[Supplied data Boundary: Start]
Lemma on_collection_comm g g' (P Q : list (list nat)) : forall t,
  (forall p, In p P -> In p Q -> forall cs, g (g' cs) = g' (g cs)) ->
  on_collection g P (on_collection g' Q t) =
  on_collection g' Q (on_collection g P t).
Proof.
  induction Q as [|q Q IH]; intros t H; [reflexivity|].
  rewrite !on_collection_cons.
  rewrite <- on_collection_alter_comm.
  - apply IH. intros p Hp Hq. apply (H p); [assumption | right; assumption].
  - intros p Hp ->. apply (H q); [assumption | left; reflexivity].
Qed.

Lemma on_collection_idem g (P : list (list nat)) : forall t,
  (forall cs, g (g cs) = g cs) ->
  on_collection g P (on_collection g P t) = on_collection g P t.
Proof.
  induction P as [|p P IH]; intros t Hg; [reflexivity|].
  rewrite !on_collection_cons.
  rewrite <- (on_collection_alter_comm g g p P (alter_at (set_classes g) p t))
    by (intros; reflexivity).
  rewrite IH by assumption.
  rewrite alter_at_idem by assumption. reflexivity.
Qed.

Lemma add_class_idem c cs : add_class c (add_class c cs) = add_class c cs.
Proof.
  unfold add_class at 1. rewrite has_class_add_same. reflexivity.
Qed.

Lemma remove_class_idem c cs : remove_class c (remove_class c cs) = remove_class c cs.
Proof.
  unfold remove_class. induction cs as [|x cs IH]; simpl; [reflexivity|].
  destruct (negb (String.eqb c x)) eqn:E; simpl; [rewrite E, IH|]; auto.
Qed.

(** [nextAll] looks at the shape only. *)
Lemma nextAll_skeleton t t' (L : list (list nat)) :
  skeleton t = skeleton t' -> nextAll t L = nextAll t' L.
Proof.
  intros E. unfold nextAll. apply flat_map_ext. intros p. unfold nextAll1.
  destruct p as [|x p']; [reflexivity|].
  pose proof (skeleton_node_at (parent (x :: p')) t t' E) as H.
  destruct (node_at (parent (x :: p')) t) as [par|],
           (node_at (parent (x :: p')) t') as [par'|];
    simpl in H; try discriminate H; [|reflexivity].
  injection H as H. apply skeleton_children in H.
  apply (f_equal (@length skel)) in H. rewrite !length_map in H.
  rewrite H. reflexivity.
Qed.

Lemma prev_next_disjoint t this p :
  In p (add (prevAll [this]) [this]) -> In p (nextAll t [this]) -> False.
Proof.
  unfold add, prevAll, nextAll. simpl. rewrite !app_nil_r.
  intros Hp Hn. unfold nextAll1 in Hn.
  destruct this as [|x r]; [destruct Hn|].
  set (this := x :: r) in *.
  destruct (node_at (parent this) t) as [par|]; [|destruct Hn].
  apply in_map_iff in Hn as (y & <- & Hy). apply in_seq in Hy.
  apply in_app_or in Hp as [Hp|[Hp|[]]].
  - unfold prevAll1 in Hp. apply in_map_iff in Hp as (z & E & Hz).
    apply in_seq in Hz. apply app_inj_tail in E as [_ ->]. lia.
  - rewrite (path_snoc this) in Hp at 1 by discriminate.
    apply app_inj_tail in Hp as [_ Hp]. lia.
Qed.

(** The selection pattern of the click handler, applied twice, is the
    pattern applied once. *)
Lemma select_idem this t :
  let E := fun u =>
    removeClass "selected"
      (nextAll (addClass "selected" (add (prevAll [this]) [this]) u) [this])
      (addClass "selected" (add (prevAll [this]) [this]) u) in
  E (E t) = E t.
Proof.
  intros E. unfold E.
  set (P := add (prevAll [this]) [this]).
  assert (nextAll (addClass "selected" P t) [this] = nextAll t [this]) as ->
    by apply nextAll_skeleton, skeleton_addClass.
  set (N := nextAll t [this]).
  assert (nextAll (addClass "selected" P
            (removeClass "selected" N (addClass "selected" P t))) [this] = N) as ->.
  { apply nextAll_skeleton.
    rewrite skeleton_addClass, skeleton_removeClass, skeleton_addClass. reflexivity. }
  change (addClass "selected") with (on_collection (add_class "selected")).
  change (removeClass "selected") with (on_collection (remove_class "selected")).
  rewrite (on_collection_comm (add_class "selected") (remove_class "selected") P N).
  - rewrite (on_collection_idem (add_class "selected")) by apply add_class_idem.
    rewrite (on_collection_idem (remove_class "selected")) by apply remove_class_idem.
    reflexivity.
  - intros p Hp Hn. exfalso. eapply prev_next_disjoint; eassumption.
Qed.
[Supplied data Boundary: End]
Without changing a word, write out each entry again.

Lemma on_collection_comm g g' (P Q : list (list nat)) : forall t,
  (forall p, In p P -> In p Q -> forall cs, g (g' cs) = g' (g cs)) ->
  on_collection g P (on_collection g' Q t) =
  on_collection g' Q (on_collection g P t).
Proof.
  induction Q as [|q Q IH]; intros t H; [reflexivity|].
  rewrite !on_collection_cons.
  rewrite <- on_collection_alter_comm.
  - apply IH. intros p Hp Hq. apply (H p); [assumption | right; assumption].
  - intros p Hp ->. apply (H q); [assumption | left; reflexivity].
Qed.

Lemma on_collection_idem g (P : list (list nat)) : forall t,
  (forall cs, g (g cs) = g cs) ->
  on_collection g P (on_collection g P t) = on_collection g P t.
Proof.
  induction P as [|p P IH]; intros t Hg; [reflexivity|].
  rewrite !on_collection_cons.
  rewrite <- (on_collection_alter_comm g g p P (alter_at (set_classes g) p t))
    by (intros; reflexivity).
  rewrite IH by assumption.
  rewrite alter_at_idem by assumption. reflexivity.
Qed.

Lemma add_class_idem c cs : add_class c (add_class c cs) = add_class c cs.
Proof.
  unfold add_class at 1. rewrite has_class_add_same. reflexivity.
Qed.

Lemma remove_class_idem c cs : remove_class c (remove_class c cs) = remove_class c cs.
Proof.
  unfold remove_class. induction cs as [|x cs IH]; simpl; [reflexivity|].
  destruct (negb (String.eqb c x)) eqn:E; simpl; [rewrite E, IH|]; auto.
Qed.

(** [nextAll] looks at the shape only. *)
Lemma nextAll_skeleton t t' (L : list (list nat)) :
  skeleton t = skeleton t' -> nextAll t L = nextAll t' L.
Proof.
  intros E. unfold nextAll. apply flat_map_ext. intros p. unfold nextAll1.
  destruct p as [|x p']; [reflexivity|].
  pose proof (skeleton_node_at (parent (x :: p')) t t' E) as H.
  destruct (node_at (parent (x :: p')) t) as [par|],
           (node_at (parent (x :: p')) t') as [par'|];
    simpl in H; try discriminate H; [|reflexivity].
  injection H as H. apply skeleton_children in H.
  apply (f_equal (@length skel)) in H. rewrite !length_map in H.
  rewrite H. reflexivity.
Qed.

Lemma prev_next_disjoint t this p :
  In p (add (prevAll [this]) [this]) -> In p (nextAll t [this]) -> False.
Proof.
  unfold add, prevAll, nextAll. simpl. rewrite !app_nil_r.
  intros Hp Hn. unfold nextAll1 in Hn.
  destruct this as [|x r]; [destruct Hn|].
  set (this := x :: r) in *.
  destruct (node_at (parent this) t) as [par|]; [|destruct Hn].
  apply in_map_iff in Hn as (y & <- & Hy). apply in_seq in Hy.
  apply in_app_or in Hp as [Hp|[Hp|[]]].
  - unfold prevAll1 in Hp. apply in_map_iff in Hp as (z & E & Hz).
    apply in_seq in Hz. apply app_inj_tail in E as [_ ->]. lia.
  - rewrite (path_snoc this) in Hp at 1 by discriminate.
    apply app_inj_tail in Hp as [_ Hp]. lia.
Qed.

(** The selection pattern of the click handler, applied twice, is the
    pattern applied once. *)
Lemma select_idem this t :
  let E := fun u =>
    removeClass "selected"
      (nextAll (addClass "selected" (add (prevAll [this]) [this]) u) [this])
      (addClass "selected" (add (prevAll [this]) [this]) u) in
  E (E t) = E t.
Proof.
  intros E. unfold E.
  set (P := add (prevAll [this]) [this]).
  assert (nextAll (addClass "selected" P t) [this] = nextAll t [this]) as ->
    by apply nextAll_skeleton, skeleton_addClass.
  set (N := nextAll t [this]).
  assert (nextAll (addClass "selected" P
            (removeClass "selected" N (addClass "selected" P t))) [this] = N) as ->.
  { apply nextAll_skeleton.
    rewrite skeleton_addClass, skeleton_removeClass, skeleton_addClass. reflexivity. }
  change (addClass "selected") with (on_collection (add_class "selected")).
  change (removeClass "selected") with (on_collection (remove_class "selected")).
  rewrite (on_collection_comm (add_class "selected") (remove_class "selected") P N).
  - rewrite (on_collection_idem (add_class "selected")) by apply add_class_idem.
    rewrite (on_collection_idem (remove_class "selected")) by apply remove_class_idem.
    reflexivity.
  - intros p Hp Hn. exfalso. eapply prev_next_disjoint; eassumption.
Qed.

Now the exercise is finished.